• **REQUIRED ACTION**
Consider the listing below. Extract exactly the lines from the line containing "assert (∀ k' d, (k', d)" to the line containing "- right. destruct", both included.

• **RAW DATA**
---
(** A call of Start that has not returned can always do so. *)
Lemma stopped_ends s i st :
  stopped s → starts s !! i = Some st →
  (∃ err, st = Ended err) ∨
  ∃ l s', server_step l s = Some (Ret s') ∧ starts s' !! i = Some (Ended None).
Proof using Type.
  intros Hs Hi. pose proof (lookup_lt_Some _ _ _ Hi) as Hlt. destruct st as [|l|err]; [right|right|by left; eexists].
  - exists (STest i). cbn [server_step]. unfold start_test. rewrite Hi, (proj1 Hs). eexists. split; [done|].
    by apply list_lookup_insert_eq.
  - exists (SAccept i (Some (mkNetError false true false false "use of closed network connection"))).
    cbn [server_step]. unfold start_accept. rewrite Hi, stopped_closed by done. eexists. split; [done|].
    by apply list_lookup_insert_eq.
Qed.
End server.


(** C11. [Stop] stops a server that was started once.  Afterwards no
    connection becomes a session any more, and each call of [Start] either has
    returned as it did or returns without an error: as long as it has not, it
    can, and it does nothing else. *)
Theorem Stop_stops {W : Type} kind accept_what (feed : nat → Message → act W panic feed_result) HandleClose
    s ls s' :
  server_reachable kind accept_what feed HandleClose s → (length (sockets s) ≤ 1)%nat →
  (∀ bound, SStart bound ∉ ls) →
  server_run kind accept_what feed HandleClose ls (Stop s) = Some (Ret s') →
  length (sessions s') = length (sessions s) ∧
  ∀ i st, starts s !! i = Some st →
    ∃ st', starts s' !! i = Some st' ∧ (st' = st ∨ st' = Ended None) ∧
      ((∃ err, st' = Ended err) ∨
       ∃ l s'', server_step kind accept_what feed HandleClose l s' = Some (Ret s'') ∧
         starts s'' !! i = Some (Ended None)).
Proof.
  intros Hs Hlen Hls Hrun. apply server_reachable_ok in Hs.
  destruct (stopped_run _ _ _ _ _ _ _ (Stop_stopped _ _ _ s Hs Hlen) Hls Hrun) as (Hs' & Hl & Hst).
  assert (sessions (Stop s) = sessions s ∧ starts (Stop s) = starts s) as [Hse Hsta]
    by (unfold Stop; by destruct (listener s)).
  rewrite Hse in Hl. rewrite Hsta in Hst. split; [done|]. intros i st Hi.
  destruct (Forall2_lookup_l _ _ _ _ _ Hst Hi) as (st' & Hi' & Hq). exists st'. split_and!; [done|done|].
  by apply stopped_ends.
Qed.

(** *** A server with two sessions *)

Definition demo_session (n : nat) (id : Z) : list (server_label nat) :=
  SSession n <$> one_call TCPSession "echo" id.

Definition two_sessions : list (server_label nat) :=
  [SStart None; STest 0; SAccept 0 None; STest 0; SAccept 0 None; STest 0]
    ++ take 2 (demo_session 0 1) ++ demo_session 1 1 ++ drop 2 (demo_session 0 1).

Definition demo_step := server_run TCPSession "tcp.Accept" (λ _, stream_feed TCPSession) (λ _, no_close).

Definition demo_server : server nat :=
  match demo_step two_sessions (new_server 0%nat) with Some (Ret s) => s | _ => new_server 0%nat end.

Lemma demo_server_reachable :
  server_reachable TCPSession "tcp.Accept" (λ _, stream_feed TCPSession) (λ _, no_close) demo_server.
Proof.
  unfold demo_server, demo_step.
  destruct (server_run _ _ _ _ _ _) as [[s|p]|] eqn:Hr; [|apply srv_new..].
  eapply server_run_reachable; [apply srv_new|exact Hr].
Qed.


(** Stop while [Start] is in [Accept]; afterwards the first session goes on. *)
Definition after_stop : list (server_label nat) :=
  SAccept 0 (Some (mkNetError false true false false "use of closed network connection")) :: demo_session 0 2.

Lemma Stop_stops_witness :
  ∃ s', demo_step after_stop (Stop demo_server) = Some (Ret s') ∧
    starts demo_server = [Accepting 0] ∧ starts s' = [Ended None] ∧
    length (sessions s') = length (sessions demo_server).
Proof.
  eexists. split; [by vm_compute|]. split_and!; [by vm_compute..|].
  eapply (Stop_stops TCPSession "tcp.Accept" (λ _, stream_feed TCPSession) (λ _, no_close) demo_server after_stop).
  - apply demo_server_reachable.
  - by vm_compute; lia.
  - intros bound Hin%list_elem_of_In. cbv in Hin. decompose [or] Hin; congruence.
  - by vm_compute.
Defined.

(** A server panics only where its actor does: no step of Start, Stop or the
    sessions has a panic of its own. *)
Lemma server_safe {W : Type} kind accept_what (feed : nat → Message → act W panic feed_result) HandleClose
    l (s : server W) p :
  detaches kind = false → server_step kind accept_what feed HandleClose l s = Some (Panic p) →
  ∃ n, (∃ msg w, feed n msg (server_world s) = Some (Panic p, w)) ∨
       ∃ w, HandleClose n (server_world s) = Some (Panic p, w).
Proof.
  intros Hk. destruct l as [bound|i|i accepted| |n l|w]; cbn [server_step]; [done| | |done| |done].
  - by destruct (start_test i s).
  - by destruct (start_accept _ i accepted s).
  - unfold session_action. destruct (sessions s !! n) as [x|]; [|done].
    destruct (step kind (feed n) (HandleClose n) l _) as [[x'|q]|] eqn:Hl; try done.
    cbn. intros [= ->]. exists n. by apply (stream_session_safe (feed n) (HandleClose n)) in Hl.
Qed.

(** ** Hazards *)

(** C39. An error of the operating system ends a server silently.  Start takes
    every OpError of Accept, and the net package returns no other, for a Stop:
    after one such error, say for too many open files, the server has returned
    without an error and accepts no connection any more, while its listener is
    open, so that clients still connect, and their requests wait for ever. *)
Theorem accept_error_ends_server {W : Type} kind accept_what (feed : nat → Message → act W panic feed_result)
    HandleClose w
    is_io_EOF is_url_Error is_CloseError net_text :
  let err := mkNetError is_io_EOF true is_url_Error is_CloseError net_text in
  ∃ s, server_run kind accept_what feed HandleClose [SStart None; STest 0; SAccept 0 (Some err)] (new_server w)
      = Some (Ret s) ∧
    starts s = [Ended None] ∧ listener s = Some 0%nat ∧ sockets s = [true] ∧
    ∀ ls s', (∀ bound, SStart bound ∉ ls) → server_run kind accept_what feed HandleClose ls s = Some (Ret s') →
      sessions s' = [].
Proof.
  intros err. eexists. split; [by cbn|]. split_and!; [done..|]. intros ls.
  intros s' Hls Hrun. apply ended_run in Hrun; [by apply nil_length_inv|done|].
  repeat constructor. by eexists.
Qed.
---
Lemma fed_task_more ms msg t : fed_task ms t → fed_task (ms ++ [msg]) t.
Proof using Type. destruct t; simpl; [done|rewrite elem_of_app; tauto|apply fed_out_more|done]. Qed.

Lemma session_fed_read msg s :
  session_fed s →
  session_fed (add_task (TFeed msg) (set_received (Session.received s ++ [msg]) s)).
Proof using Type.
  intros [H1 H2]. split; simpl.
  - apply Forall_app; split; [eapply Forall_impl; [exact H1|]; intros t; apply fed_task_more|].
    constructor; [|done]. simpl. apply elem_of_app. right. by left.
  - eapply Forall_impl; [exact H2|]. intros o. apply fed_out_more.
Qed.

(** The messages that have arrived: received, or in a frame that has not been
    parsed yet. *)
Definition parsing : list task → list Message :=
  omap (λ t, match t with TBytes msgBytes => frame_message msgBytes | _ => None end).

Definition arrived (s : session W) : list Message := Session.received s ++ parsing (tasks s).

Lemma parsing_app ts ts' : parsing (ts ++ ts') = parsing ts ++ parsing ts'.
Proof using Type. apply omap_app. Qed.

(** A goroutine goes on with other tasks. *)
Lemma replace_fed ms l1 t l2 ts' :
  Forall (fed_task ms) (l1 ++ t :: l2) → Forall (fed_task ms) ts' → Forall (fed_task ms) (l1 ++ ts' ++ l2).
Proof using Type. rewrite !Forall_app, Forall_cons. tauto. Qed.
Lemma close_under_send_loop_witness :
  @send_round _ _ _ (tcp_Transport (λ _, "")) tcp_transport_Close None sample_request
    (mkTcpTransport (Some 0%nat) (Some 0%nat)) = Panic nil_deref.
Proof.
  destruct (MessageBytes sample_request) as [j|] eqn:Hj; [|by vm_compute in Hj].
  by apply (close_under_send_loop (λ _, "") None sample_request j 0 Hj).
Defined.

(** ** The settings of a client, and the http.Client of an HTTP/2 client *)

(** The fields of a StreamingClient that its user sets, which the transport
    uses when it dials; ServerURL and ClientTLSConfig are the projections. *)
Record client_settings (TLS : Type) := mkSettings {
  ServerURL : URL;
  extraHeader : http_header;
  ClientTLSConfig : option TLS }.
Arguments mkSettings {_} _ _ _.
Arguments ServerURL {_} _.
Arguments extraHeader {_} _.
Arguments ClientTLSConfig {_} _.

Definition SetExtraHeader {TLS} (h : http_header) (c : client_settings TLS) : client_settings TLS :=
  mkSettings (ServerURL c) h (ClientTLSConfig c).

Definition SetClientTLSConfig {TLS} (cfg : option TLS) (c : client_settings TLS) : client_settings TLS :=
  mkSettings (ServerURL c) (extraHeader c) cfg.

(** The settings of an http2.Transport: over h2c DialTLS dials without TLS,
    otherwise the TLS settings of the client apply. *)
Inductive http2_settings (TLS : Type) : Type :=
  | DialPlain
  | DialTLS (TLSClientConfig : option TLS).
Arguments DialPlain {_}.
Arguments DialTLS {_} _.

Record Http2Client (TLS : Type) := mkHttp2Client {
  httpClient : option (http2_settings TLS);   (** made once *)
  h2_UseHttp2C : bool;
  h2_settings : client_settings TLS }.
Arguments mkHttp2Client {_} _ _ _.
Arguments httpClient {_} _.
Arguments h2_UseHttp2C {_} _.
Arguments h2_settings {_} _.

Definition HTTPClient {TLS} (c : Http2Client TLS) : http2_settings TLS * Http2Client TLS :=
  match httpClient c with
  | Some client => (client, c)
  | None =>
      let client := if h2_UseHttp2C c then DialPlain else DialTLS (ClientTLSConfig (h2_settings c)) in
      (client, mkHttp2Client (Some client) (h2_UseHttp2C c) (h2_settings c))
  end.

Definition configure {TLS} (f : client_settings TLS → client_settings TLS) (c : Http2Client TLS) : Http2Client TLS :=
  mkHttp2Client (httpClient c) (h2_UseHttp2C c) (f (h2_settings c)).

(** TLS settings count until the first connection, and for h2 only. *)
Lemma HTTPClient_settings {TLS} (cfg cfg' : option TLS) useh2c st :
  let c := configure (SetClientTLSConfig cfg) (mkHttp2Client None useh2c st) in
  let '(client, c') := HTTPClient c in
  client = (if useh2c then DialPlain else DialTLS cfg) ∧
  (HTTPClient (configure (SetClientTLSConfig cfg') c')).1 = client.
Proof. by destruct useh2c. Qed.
---
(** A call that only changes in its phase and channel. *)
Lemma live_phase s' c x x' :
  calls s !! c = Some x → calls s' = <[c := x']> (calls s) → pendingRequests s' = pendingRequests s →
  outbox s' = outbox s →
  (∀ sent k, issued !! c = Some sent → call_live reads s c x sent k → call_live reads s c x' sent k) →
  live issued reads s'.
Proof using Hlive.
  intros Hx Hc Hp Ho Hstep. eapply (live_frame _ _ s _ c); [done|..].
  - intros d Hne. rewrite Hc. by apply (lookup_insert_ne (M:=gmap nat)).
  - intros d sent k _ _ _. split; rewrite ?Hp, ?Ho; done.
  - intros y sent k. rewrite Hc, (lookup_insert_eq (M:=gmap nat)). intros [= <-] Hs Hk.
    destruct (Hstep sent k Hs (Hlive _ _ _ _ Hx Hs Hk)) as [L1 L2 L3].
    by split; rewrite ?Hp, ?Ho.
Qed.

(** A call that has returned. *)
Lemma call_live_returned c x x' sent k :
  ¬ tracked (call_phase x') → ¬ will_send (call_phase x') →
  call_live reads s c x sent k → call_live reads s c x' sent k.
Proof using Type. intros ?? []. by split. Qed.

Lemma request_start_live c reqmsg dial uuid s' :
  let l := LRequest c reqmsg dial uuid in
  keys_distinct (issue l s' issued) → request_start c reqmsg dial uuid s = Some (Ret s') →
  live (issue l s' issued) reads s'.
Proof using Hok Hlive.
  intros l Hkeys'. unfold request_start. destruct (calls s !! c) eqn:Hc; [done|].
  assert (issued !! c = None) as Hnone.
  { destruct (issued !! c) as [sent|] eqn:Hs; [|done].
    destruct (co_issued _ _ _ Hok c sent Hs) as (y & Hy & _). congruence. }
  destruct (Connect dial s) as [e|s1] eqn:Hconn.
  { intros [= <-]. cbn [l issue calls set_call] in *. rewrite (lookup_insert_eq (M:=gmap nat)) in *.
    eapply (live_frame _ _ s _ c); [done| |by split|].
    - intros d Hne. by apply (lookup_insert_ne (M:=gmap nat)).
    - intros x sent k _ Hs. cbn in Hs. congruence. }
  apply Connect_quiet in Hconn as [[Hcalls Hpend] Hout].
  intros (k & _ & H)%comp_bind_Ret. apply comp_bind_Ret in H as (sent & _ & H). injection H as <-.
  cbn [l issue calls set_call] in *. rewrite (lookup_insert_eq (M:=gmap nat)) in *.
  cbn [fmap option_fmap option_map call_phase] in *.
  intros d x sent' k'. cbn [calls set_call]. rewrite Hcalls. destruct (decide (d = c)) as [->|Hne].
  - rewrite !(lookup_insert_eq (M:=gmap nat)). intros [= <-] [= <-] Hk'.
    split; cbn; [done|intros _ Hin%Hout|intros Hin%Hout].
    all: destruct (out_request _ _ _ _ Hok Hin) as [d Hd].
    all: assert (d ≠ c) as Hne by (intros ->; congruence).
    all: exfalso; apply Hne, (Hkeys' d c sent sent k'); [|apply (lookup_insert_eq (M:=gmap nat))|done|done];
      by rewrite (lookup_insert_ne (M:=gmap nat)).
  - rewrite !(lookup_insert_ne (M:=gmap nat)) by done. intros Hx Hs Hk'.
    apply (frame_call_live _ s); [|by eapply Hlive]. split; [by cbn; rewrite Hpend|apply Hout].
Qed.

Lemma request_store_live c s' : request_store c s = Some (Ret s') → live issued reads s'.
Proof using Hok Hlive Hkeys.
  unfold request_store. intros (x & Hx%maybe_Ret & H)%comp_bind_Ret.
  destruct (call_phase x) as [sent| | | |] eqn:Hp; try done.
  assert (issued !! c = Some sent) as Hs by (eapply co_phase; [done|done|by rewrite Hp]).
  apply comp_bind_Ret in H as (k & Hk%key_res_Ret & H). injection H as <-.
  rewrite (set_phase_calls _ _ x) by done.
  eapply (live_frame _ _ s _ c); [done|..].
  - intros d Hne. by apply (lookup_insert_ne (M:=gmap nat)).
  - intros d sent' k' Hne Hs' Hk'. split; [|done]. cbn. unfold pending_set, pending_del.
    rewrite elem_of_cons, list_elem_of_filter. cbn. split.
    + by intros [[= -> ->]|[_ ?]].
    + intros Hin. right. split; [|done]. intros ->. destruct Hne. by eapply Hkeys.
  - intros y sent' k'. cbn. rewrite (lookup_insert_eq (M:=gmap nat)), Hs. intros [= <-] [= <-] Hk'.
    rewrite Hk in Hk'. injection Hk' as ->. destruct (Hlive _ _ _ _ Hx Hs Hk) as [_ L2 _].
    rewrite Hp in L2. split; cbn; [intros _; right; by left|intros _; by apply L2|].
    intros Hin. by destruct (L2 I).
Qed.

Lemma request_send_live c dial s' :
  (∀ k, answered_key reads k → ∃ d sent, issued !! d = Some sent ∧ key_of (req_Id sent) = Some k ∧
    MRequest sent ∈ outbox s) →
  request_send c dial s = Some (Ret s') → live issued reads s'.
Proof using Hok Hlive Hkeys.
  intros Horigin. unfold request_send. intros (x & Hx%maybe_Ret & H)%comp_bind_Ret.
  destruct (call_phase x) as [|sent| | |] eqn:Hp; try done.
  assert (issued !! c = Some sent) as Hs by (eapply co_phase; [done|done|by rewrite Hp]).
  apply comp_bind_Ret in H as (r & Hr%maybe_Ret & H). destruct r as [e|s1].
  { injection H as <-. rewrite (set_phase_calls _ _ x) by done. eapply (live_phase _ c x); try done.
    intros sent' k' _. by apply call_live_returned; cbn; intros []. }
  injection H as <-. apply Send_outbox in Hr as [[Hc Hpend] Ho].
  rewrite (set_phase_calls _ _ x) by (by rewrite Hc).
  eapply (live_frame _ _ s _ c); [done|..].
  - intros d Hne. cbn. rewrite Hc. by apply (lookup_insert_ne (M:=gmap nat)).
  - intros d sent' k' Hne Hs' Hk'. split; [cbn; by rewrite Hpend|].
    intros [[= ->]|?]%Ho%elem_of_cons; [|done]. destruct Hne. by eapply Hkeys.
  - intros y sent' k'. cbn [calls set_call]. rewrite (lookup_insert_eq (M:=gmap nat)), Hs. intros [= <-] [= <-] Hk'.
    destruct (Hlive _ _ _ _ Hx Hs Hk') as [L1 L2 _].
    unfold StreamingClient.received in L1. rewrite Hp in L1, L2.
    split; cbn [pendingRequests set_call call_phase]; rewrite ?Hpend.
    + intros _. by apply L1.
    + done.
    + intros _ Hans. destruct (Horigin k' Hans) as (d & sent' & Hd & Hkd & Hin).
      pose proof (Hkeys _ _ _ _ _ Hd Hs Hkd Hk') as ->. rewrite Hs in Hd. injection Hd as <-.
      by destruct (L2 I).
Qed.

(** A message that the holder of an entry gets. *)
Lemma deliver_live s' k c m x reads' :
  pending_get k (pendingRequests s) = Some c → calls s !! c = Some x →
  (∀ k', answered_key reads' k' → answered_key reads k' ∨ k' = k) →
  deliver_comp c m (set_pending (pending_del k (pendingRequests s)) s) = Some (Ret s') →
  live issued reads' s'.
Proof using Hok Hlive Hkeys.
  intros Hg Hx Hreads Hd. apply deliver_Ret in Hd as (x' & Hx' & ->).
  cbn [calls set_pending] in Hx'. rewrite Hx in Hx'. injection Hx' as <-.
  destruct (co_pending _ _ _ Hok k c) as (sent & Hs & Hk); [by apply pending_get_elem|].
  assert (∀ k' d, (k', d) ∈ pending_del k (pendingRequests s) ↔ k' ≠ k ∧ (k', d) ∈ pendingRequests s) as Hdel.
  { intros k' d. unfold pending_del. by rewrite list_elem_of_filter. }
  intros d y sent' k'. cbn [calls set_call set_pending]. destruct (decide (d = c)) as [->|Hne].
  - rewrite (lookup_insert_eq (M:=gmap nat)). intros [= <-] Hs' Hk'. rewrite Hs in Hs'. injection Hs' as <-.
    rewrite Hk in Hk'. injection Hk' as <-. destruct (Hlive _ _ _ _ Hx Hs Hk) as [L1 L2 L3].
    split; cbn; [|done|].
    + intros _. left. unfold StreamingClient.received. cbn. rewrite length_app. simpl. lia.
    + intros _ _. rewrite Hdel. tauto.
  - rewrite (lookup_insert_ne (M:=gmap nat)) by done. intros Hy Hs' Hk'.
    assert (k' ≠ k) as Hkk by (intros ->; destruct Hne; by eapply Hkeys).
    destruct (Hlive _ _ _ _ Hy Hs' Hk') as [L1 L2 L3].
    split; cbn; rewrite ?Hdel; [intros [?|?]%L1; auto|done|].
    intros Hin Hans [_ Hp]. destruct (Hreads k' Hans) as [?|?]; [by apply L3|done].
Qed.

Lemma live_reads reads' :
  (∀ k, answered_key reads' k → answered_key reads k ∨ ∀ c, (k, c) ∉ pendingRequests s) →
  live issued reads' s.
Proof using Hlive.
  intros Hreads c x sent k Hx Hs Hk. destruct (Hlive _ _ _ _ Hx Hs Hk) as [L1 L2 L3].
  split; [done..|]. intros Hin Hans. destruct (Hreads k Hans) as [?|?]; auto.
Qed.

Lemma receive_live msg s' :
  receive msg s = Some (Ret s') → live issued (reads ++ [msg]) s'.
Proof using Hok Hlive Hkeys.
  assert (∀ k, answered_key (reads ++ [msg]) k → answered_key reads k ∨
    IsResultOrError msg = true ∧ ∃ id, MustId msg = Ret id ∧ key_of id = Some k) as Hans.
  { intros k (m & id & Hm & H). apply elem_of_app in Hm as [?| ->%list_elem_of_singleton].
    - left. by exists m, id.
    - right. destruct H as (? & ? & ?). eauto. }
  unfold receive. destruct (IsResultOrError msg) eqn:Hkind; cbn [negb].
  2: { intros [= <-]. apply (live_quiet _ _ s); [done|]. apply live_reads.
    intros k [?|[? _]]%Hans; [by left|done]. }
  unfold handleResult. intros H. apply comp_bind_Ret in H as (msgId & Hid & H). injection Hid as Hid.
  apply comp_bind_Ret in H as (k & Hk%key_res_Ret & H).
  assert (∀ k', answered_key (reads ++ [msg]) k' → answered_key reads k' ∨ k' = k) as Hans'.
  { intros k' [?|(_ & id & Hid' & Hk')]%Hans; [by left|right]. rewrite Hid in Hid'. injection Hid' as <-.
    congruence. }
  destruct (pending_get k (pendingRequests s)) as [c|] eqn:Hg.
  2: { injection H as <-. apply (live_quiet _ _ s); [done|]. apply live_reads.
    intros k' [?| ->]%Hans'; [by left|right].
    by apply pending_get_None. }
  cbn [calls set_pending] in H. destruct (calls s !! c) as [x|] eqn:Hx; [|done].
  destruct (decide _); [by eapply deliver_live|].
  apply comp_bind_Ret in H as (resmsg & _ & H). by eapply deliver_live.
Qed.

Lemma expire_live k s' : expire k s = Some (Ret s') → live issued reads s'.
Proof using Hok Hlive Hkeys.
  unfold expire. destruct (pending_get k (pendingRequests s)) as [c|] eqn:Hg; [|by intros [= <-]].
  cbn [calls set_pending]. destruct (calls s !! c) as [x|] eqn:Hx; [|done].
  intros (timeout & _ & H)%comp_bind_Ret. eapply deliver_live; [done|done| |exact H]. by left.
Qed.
---
• **EXERCISE RESPONSE**
  assert (∀ k' d, (k', d) ∈ pending_del k (pendingRequests s) ↔ k' ≠ k ∧ (k', d) ∈ pendingRequests s) as Hdel.
  { intros k' d. unfold pending_del. by rewrite list_elem_of_filter. }
  intros d y sent' k'. cbn [calls set_call set_pending]. destruct (decide (d = c)) as [->|Hne].
  - rewrite (lookup_insert_eq (M:=gmap nat)). intros [= <-] Hs' Hk'. rewrite Hs in Hs'. injection Hs' as <-.
    rewrite Hk in Hk'. injection Hk' as <-. destruct (Hlive _ _ _ _ Hx Hs Hk) as [L1 L2 L3].
    split; cbn; [|done|].
    + intros _. left. unfold StreamingClient.received. cbn. rewrite length_app. simpl. lia.
    + intros _ _. rewrite Hdel. tauto.
  - rewrite (lookup_insert_ne (M:=gmap nat)) by done. intros Hy Hs' Hk'.
    assert (k' ≠ k) as Hkk by (intros ->; destruct Hne; by eapply Hkeys).
    destruct (Hlive _ _ _ _ Hy Hs' Hk') as [L1 L2 L3].
    split; cbn; rewrite ?Hdel; [intros [?|?]%L1; auto|done|].
    intros Hin Hans [_ Hp]. destruct (Hreads k' Hans) as [?|?]; [by apply L3|done].
Qed.

Lemma live_reads reads' :
  (∀ k, answered_key reads' k → answered_key reads k ∨ ∀ c, (k, c) ∉ pendingRequests s) →
  live issued reads' s.
Proof using Hlive.
  intros Hreads c x sent k Hx Hs Hk. destruct (Hlive _ _ _ _ Hx Hs Hk) as [L1 L2 L3].
  split; [done..|]. intros Hin Hans. destruct (Hreads k Hans) as [?|?]; auto.
Qed.

Lemma receive_live msg s' :
  receive msg s = Some (Ret s') → live issued (reads ++ [msg]) s'.
Proof using Hok Hlive Hkeys.
  assert (∀ k, answered_key (reads ++ [msg]) k → answered_key reads k ∨
    IsResultOrError msg = true ∧ ∃ id, MustId msg = Ret id ∧ key_of id = Some k) as Hans.
  { intros k (m & id & Hm & H). apply elem_of_app in Hm as [?| ->%list_elem_of_singleton].
    - left. by exists m, id.
    - right. destruct H as (? & ? & ?). eauto. }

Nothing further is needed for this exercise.